Faced with an antitrust lawsuit, Sutter Health agreed late last month to affiliate with St. Luke's Hospital in San Francisco and give the struggling facility $55 million in relief.
The affiliation is expected to take effect sometime next year, pending state and federal antitrust approvals.
In less than two years, Sutter has gone from alleged assassin to reluctant savior.
Just 21 months earlier, 225-bed St. Luke's, one of the city's last freestanding hospitals, accused Sacramento, Calif.-based Sutter of trying to put it out of business with unfair business tactics.
"This is a better answer than taking a lot of time fighting in court," said St. Luke's Chief Executive Officer Jack Fries.
St. Luke's will become part of Sutter, which includes 29 other hospitals throughout California, including former St. Luke's rival California Pacific Medical Center in San Francisco.
Under the agreement, St. Luke's will maintain its current management. Sutter will be allowed to appoint two directors to St. Luke's 26-member board. However, while St. Luke's will be able to nominate new trustees, Sutter must approve them.
Sutter will pay St. Luke's $15.5 million in the first year of the affiliation to shore up its finances. It has pledged another $40 million during the next
10 years for capital improvements.
St. Luke's reported net income of $2.3 million on net patient revenue of $80.3 million for the year ended June 30, 1999, according to HCIA-Sachs, a Baltimore-based healthcare data company.
In addition to 613-bed California Pacific, Sutter operates Alta Bates Summit Medical Center, which consists of a 468-bed facility in Berkeley and a 420-bed facility in Oakland; and 395-bed Mills-Peninsula Health Services in Burlingame.
Ironically, it was St. Luke's that accused Sutter and California Pacific of antitrust violations.

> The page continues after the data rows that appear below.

(** A signing key is its kind and its serialized bytes; the bytes of an RSA key
    are its two primes. *)
#[export] Instance toy_key_core : SoftwareKeyCore := {|
  SoftwareSigningKey := KeyKind * bytes;
  RsaPrivateKey := Z * bytes;
  MlDsaPrivateKey := MlDsaParameterSet * bytes;
  SoftwareMontgomeryKey := MontgomeryCurve * bytes;
  MlKemPrivateKey := MlKemParameterSet * bytes;
  HybridKemPrivateKey := HybridKemConstruction * bytes;
  signing_of_rsa k := (KindRsa k.1, k.2);
  signing_as_rsa k := match k.1 with KindRsa n => Some (n, k.2) | _ => None end;
  signing_of_ml_dsa k := (KindMlDsa k.1, k.2);
  signing_as_ml_dsa k := match k.1 with KindMlDsa p => Some (p, k.2) | _ => None end;
  key_kind k := k.1;
  serialized k := if len k.2 =? toy_kind_length k.1 then Some k.2 else None;
  private_value k := Some k.2;
  public_key := toy_public;
  rsa_crt_primes k :=
    if bool_decide (k.1 = KindRsa (8 * len k.2))
    then Some (ztake (len k.2 / 2) k.2, zdrop (len k.2 / 2) k.2) else None;
  from_serialized_for_kind kind b := if len b =? toy_kind_length kind then Some (kind, b) else None;
  generate_for_kind kind := toy_generate (pair kind) (toy_kind_length kind);
  restore_rsa_primes p q e := Some (KindRsa (8 * len (p ++ q)), p ++ q);
  from_rsa_primes p q e := λ w, (Some (KindRsa (8 * len (p ++ q)), p ++ q), w);
  to_pkcs8_der k := Some k.2;
  from_pkcs8_der_for_kind kind b := if len b =? toy_kind_length kind then Some (kind, b) else None;
  edwards_private_key_length c := match c with CurveEd25519 => 32 | CurveEd448 => 57 end;
  scheme_ec_curve s :=
    match s with
    | EcdsaP224Sha224 => Some P224 | EcdsaP256Sha256 => Some P256
    | EcdsaP384Sha384 => Some P384 | EcdsaP521Sha512 => Some P521
    | EcdsaSecp256k1Sha256 => Some Secp256k1
    | EcdsaBrainpoolP256Sha256 => Some BrainpoolP256
    | EcdsaBrainpoolP384Sha384 => Some BrainpoolP384
    | EcdsaBrainpoolP512Sha512 => Some BrainpoolP512
    | _ => None
    end;
  modulus_bits_of k := k.1;
  validate_for_import k := λ w, (inl k, w);
  validate_rsa_public_key n e b := λ w, (None, w);
  validate_public k := true;
  sign_rsa_pkcs1v15_digest k h d := λ w, (Some (toy_mac k.2 d), w);
  sign_rsa_pkcs1v15_payload k d := λ w, (Some (toy_mac k.2 d), w);
  sign_rsa_pss_digest k h m s d := λ w, (Some (toy_mac k.2 d), w);
  sign_prehash k s d := λ w, (Some (toy_mac k.2 d), w);
  to_ecdsa_der c s := Some s;
  sign_message k s d := λ w, (Some (toy_mac k.2 d), w);
  decrypt_rsa_pkcs1v15 k d := λ w, (Some (toy_rsa_decrypt d), w);
  decrypt_rsa_oaep_digest k d l h := λ w, (Some (toy_rsa_decrypt d), w);
  encrypt_rsa_pkcs1v15 k d := λ w, (toy_rsa_encrypt k d, w);
  encrypt_rsa_oaep_digest k d l h := λ w, (toy_rsa_encrypt k d, w);
  derive_with_signing_key k p := Some (toy_agreement k.2 (toy_coordinate p));
  montgomery_from_serialized c b := Some (c, b);
  montgomery_generate c :=
    toy_generate (pair c) (match c with CurveX25519 => 32 | CurveX448 => 56 end);
  montgomery_serialized k := k.2;
  montgomery_curve k := k.1;
  montgomery_public_key k := k.2;
  montgomery_derive k p := Some (to_be_bytes (length k.2) (toy_sum k.2 + toy_sum p));
  ml_kem_from_serialized p b := Some (p, b);
  ml_kem_generate p := toy_generate (pair p) 64;
  ml_kem_serialized k := k.2;
  ml_kem_expanded k := k.2;
  ml_kem_parameter_set k := k.1;
  ml_kem_public_key k := k.2;
  ml_kem_encapsulate p k := λ w, (Some (k, k), w);
  ml_kem_decapsulate k c := Some c;
  ml_kem_expanded_length p := 64;
  ml_kem_ciphertext_length p := 64;
  hybrid_from_seed_slice c b := Some (c, b);
  hybrid_generate c := toy_generate (pair c) 32;
  hybrid_seed k := k.2;
  hybrid_construction k := k.1;
  hybrid_public_key k := Some k.2;
  hybrid_kem_encapsulate c k := λ w, (Some (k, k), w);
  hybrid_decapsulate k c := Some c;
  hybrid_ciphertext_length c := 32;
  ml_dsa_from_serialized p b := if len b =? 32 then Some (p, b) else None;
  ml_dsa_generate p := toy_generate (pair p) 32;
  ml_dsa_expanded_length p := 64;
  MlDsaPrehash := Z;
  ml_dsa_prehash_from_id n := if (1 <=? n) && (n <=? 12) then Some n else None;
  ml_dsa_prehash_digest_length n := 32;
  ml_dsa_sign k c m r := λ w, (Some (toy_mac k.2 m), w);
  ml_dsa_sign_prehash k c m p r := λ w, (Some (toy_mac k.2 m), w);
  digest h d := ztake (toy_digest_length h) (toy_mac [] d ++ toy_mac [1] d ++ toy_mac [2] d ++ toy_mac [3] d);
  hmac h k d := Some (toy_mac k d ++ toy_mac d k);
  x963_kdf h k i n := Some (to_be_bytes (Z.to_nat n) (toy_sum k + 3 * toy_sum i));
  cmac_counter_kdf k f n := Some (to_be_bytes (Z.to_nat n) (toy_sum k));
  rsa_hash_output_length h :=
    match h with RsaSha1 => 20 | RsaSha256 => 32 | RsaSha384 => 48 | RsaSha512 => 64 end;
  scp03_key k c x := Some (to_be_bytes 16 (toy_sum k + 3 * c + 5 * toy_sum x));
  scp03_cryptogram k c x := Some (to_be_bytes 8 (toy_sum k + 3 * c + 5 * toy_sum x));
  x963_kdf_sha256 k i n := Some (to_be_bytes (Z.to_nat n) (toy_sum k + 3 * toy_sum i));
  pad_iso7816 := toy_pad;
  unpad_iso7816 := toy_unpad;
  yubico_password_kdf p := to_be_bytes 32 (toy_sum p);
  aes_cmac k d := inl (toy_mac k d);
  encrypt_aes_block k d := inl (toy_mac k d);
  encrypt_aes_cbc := toy_cipher;
  decrypt_aes_cbc := toy_cipher;
  encrypt_aes_ecb := toy_encrypt_ecb;
  decrypt_aes_ecb := toy_decrypt_ecb;
  encrypt_aes_ccm := toy_seal;
  decrypt_aes_ccm := toy_open;
  encrypt_yubico_otp_aead k n d := inl (d ++ ztake 8 (toy_mac k (n ++ d)));
  decrypt_yubico_otp_aead k n d :=
    let m := len d - 8 in
    if (m <? 0) || negb (bool_decide (zdrop m d = ztake 8 (toy_mac k (n ++ ztake m d))))
    then inr SymmetricAuthenticationFailed else inl (ztake m d);
  wrap_aes_kwp k d := toy_seal k [] d;
  unwrap_aes_kwp k d := toy_open k [] d;
  cbor_value_to_bytes v := Some (toy_cbor v);
  cbor_value_from_bytes b :=
    '(v, rest) ← toy_uncbor (length b) b; Some (v, len b - len rest);
|}.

In a suit filed in San Francisco County Superior Court in January 1999, St. Luke's said California Pacific was stealing away St. Luke's patients through an illegal exclusive contract with Brown and Toland Medical Group, a 2,000-physician practice based in San Francisco. California Pacific insisted the business arrangement was above board.
Simultaneous with the announcement of the affiliation agreement, both sides announced that they had settled the suit for undisclosed terms, although sources said Sutter paid St. Luke's $10 million to drop the suit.
The case had been scheduled to go to trial on Oct. 23, but both sides agreed to postpone the date to continue with negotiations. Sutter spokesman Bill Gleeson said Sutter and St. Luke's had been engaged in settlement talks since early September.